▸ What you have to do:
Somewhere below are a line with "destruct Hp as" and a later line with "cbn [ok_or mbind result_bind]. change (bool_decide (_". Output exactly those lines and all lines between them.

*** Input material ***

(** A stored credential is read back. *)
Lemma stored_roundtrip s :
  COLON ∉ sc_grant_jws s → sc_grant_jws s ≠ [] → sc_signed_approval s ≠ Some [] → key32 (sc_client_key_secret s) →
  StoredGrantCredential_decode (StoredGrantCredential_encode s) = Ok s.
Proof.
  destruct s as [jws secret hs approval]. cbn [sc_grant_jws sc_signed_approval sc_client_key_secret].
  intros Hj Hn Ha [Hl Hb]. unfold StoredGrantCredential_decode, StoredGrantCredential_encode.
  cbn [sc_grant_jws sc_signed_approval sc_client_key_secret sc_homeserver_pk].
  assert (∀ rest prefix, prefix = STORED_GRANT_CREDENTIAL_PREFIX ∨ prefix = STORED_GRANT_CREDENTIAL_APPROVAL_PREFIX →
    split_once COLON (prefix ++ [COLON] ++ PublicKey_z32 hs ++ [COLON] ++ base64url_encode secret ++ [COLON] ++ rest)
    = Some (prefix, PublicKey_z32 hs ++ [COLON] ++ base64url_encode secret ++ [COLON] ++ rest) ∧
    split_once COLON (PublicKey_z32 hs ++ [COLON] ++ base64url_encode secret ++ [COLON] ++ rest)
    = Some (PublicKey_z32 hs, base64url_encode secret ++ [COLON] ++ rest) ∧
    split_once COLON (base64url_encode secret ++ [COLON] ++ rest) = Some (base64url_encode secret, rest)) as Hs.
  { intros rest prefix Hp. apply split_fields; [|apply z32_no_colon|apply base64url_no_colon].
    destruct Hp as [-> | ->]; by apply contains_char_false. }
  destruct approval as [approval|].
  - destruct (Hs (jws ++ [COLON] ++ approval) STORED_GRANT_CREDENTIAL_APPROVAL_PREFIX (or_intror eq_refl)) as (-> & E2 & E3).
    cbn [ok_or mbind result_bind]. change (bool_decide (_ = STORED_GRANT_CREDENTIAL_PREFIX)) with false.
    change (bool_decide (STORED_GRANT_CREDENTIAL_APPROVAL_PREFIX = STORED_GRANT_CREDENTIAL_APPROVAL_PREFIX)) with true.
    cbn [negb andb]. rewrite E2. cbn [ok_or mbind result_bind]. rewrite E3. cbn [ok_or mbind result_bind].
    rewrite (proj2 (split_once_spec _ _ jws approval)) by (by split). cbn [ok_or mbind result_bind].
    rewrite (bool_decide_eq_false_2 (approval = [])) by congruence. cbn [mbind result_bind].
    rewrite bool_decide_eq_false_2 by done. unfold PublicKey_try_from_z32, PublicKey_z32. rewrite pkarr_roundtrip.
    cbn [map_err mbind result_bind]. rewrite base64url_roundtrip by done. cbn [ok_or mbind result_bind]. by rewrite Hl.
  - destruct (Hs jws STORED_GRANT_CREDENTIAL_PREFIX (or_introl eq_refl)) as (-> & E2 & E3).
    cbn [ok_or mbind result_bind]. change (bool_decide (STORED_GRANT_CREDENTIAL_PREFIX = STORED_GRANT_CREDENTIAL_PREFIX)) with true.
    cbn [negb andb]. rewrite E2. cbn [ok_or mbind result_bind]. rewrite E3. cbn [ok_or mbind result_bind].
    change (bool_decide (_ = STORED_GRANT_CREDENTIAL_APPROVAL_PREFIX)) with false. cbn [mbind result_bind].
    rewrite bool_decide_eq_false_2 by done. unfold PublicKey_try_from_z32, PublicKey_z32. rewrite pkarr_roundtrip.
    cbn [map_err mbind result_bind]. rewrite base64url_roundtrip by done. cbn [ok_or mbind result_bind]. by rewrite Hl.
Qed.

Lemma decode_nonempty jws claims : GrantClaims_decode jws = Ok claims → jws ≠ [].
Proof. by intros Hd ->. Qed.

Lemma verified_nonempty jws claims approval :
  approval_matches jws claims approval → va_signed_approval <$> approval ≠ Some [].
Proof.
  destruct approval as [[keys text]|]; [|done]. cbn [approval_matches va_signed_approval]. intros Hd [= ->].
  vm_compute in Hd. discriminate.
Qed.

(** The token of a credential with a local key. *)
Lemma exported_decodes c kp :
  credential_wf c → cs_client_signer (gc_state c) = LocalSigner kp →
  ∃ token, export_local_secret c = Some token ∧ is_secret_token token = true ∧
    StoredGrantCredential_decode token
    = Ok (mk_StoredGrantCredential (cs_grant_jws (gc_state c)) (kp_secret kp) (cs_homeserver_pk (gc_state c)) (signed_approval c)).
Proof.
  intros [(Hd & _ & Ha) Hc] Hs. cbn [material_of rm_grant_jws rm_grant_claims rm_verified_approval] in *.
  unfold export_local_secret. rewrite Hs. cbn [GrantPopSigner_local_secret mbind option_bind]. eexists. split; [done|]. split.
  - unfold is_secret_token, StoredGrantCredential_encode. apply starts_with_spec. cbn [sc_signed_approval].
    destruct (signed_approval c); unfold STORED_GRANT_CREDENTIAL_PREFIX, STORED_GRANT_CREDENTIAL_APPROVAL_PREFIX; by eexists.
  - apply stored_roundtrip; cbn [sc_grant_jws sc_signed_approval sc_client_key_secret]; [done| | |apply secret_key32].
    + by eapply decode_nonempty.
    + by eapply verified_nonempty.
Qed.

Lemma restore_material_ok now c kp allow :
  credential_wf c → cs_client_signer (gc_state c) = LocalSigner kp →
  restore_material now
    (mk_StoredGrantCredential (cs_grant_jws (gc_state c)) (kp_secret kp) (cs_homeserver_pk (gc_state c)) (signed_approval c)) allow
  = restored now allow (lit "stored grant credential has expired") (material_of c).
Proof.
  intros [(Hd & Hk & Ha) _] Hs. unfold restored, restore_material, material_of in *.
  cbn [rm_grant_jws rm_grant_claims rm_client_signer rm_verified_approval sc_signed_approval sc_grant_jws sc_client_key_secret sc_homeserver_pk] in *.
  unfold signed_approval. rewrite (restore_approval_ok _ _ _ Ha). cbn [mbind result_bind]. rewrite Hd. cbn [map_err mbind result_bind].
  rewrite Hs in Hk. cbn [GrantPopSigner_public_key] in Hk.
  destruct (_ && _); [done|]. cbv zeta. rewrite from_secret_secret, bool_decide_eq_true_2 by done. cbn [negb].
  rewrite Hs. by destruct (gc_verified_approval c).
Qed.

Lemma restore_delegated_ok now c d sign allow :
  credential_wf c → cs_client_signer (gc_state c) = DelegatedSigner d →
  restore_delegated_material now
    (mk_DelegatedGrantCredentialState (cs_grant_jws (gc_state c)) (cs_homeserver_pk (gc_state c)) (dp_key_id d) (dp_public_key d))
    sign allow (signed_approval c)
  = restored now allow (lit "delegated grant credential has expired")
      (mk_GrantRestoreMaterial (cs_grant_jws (gc_state c)) (cs_grant_claims (gc_state c))
         (DelegatedSigner (mk_DelegatedGrantPopSigner (dp_key_id d) (dp_public_key d) sign)) (cs_homeserver_pk (gc_state c))
         (gc_verified_approval c)).
Proof.
  intros [(Hd & Hk & Ha) _] Hs. unfold restored, restore_delegated_material, material_of in *.
  cbn [rm_grant_jws rm_grant_claims rm_client_signer rm_verified_approval ds_grant_jws ds_homeserver_pk ds_key_id ds_client_pk] in *.
  unfold signed_approval. rewrite (restore_approval_ok _ _ _ Ha). cbn [mbind result_bind]. rewrite Hd. cbn [map_err mbind result_bind].
  rewrite Hs in Hk. cbn [GrantPopSigner_public_key] in Hk.
  destruct (_ && _); [done|]. rewrite bool_decide_eq_true_2 by done. cbn [negb]. by destruct (gc_verified_approval c).
Qed.

(** The keys of a credential, recovered without the server. *)
Lemma keys_recovered c :
  material_wf (material_of c) →
  restore_encryption_keys_from_approval (cs_grant_jws (gc_state c)) (signed_approval c)
  = Ok ((λ keys, (cs_grant_claims (gc_state c), keys)) <$> GrantCredential_encryption_keys c).
Proof.
  intros (_ & _ & Ha). cbn [material_of rm_grant_jws rm_grant_claims rm_verified_approval] in Ha.
  unfold restore_encryption_keys_from_approval, signed_approval, GrantCredential_encryption_keys. rewrite (restore_approval_ok _ _ _ Ha). by destruct (gc_verified_approval c).
Qed.

(** Whatever is restored is of one piece. *)
Lemma restored_wf now saved allow m : restore_material now saved allow = Ok m → material_wf m.
Proof.
  unfold restore_material. destruct (restore_verified_approval _ _) as [r|] eqn:Hr; [|done]. cbn [mbind result_bind].
  destruct (GrantClaims_decode _) as [claims|] eqn:Hd; [|done]. cbn [map_err mbind result_bind].
  destruct (_ && _); [done|]. cbv zeta. case_bool_decide as Hk; [|done]. cbn [negb]. intros [= <-].
  split_and!; [done|done|]. cbn [rm_grant_jws rm_grant_claims rm_verified_approval].
  apply restore_approval_inv in Hr. destruct r as [[cl v]|]; [|done]. destruct Hr as [Hm _]. cbn [fmap option_fmap option_map snd].
  pose proof (approval_claims _ _ _ Hm) as Hc. rewrite Hd in Hc. by injection Hc as ->.
Qed.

*** End of Input material ***

▸ Output:
    destruct Hp as [-> | ->]; by apply contains_char_false. }
  destruct approval as [approval|].
  - destruct (Hs (jws ++ [COLON] ++ approval) STORED_GRANT_CREDENTIAL_APPROVAL_PREFIX (or_intror eq_refl)) as (-> & E2 & E3).
    cbn [ok_or mbind result_bind]. change (bool_decide (_ = STORED_GRANT_CREDENTIAL_PREFIX)) with false.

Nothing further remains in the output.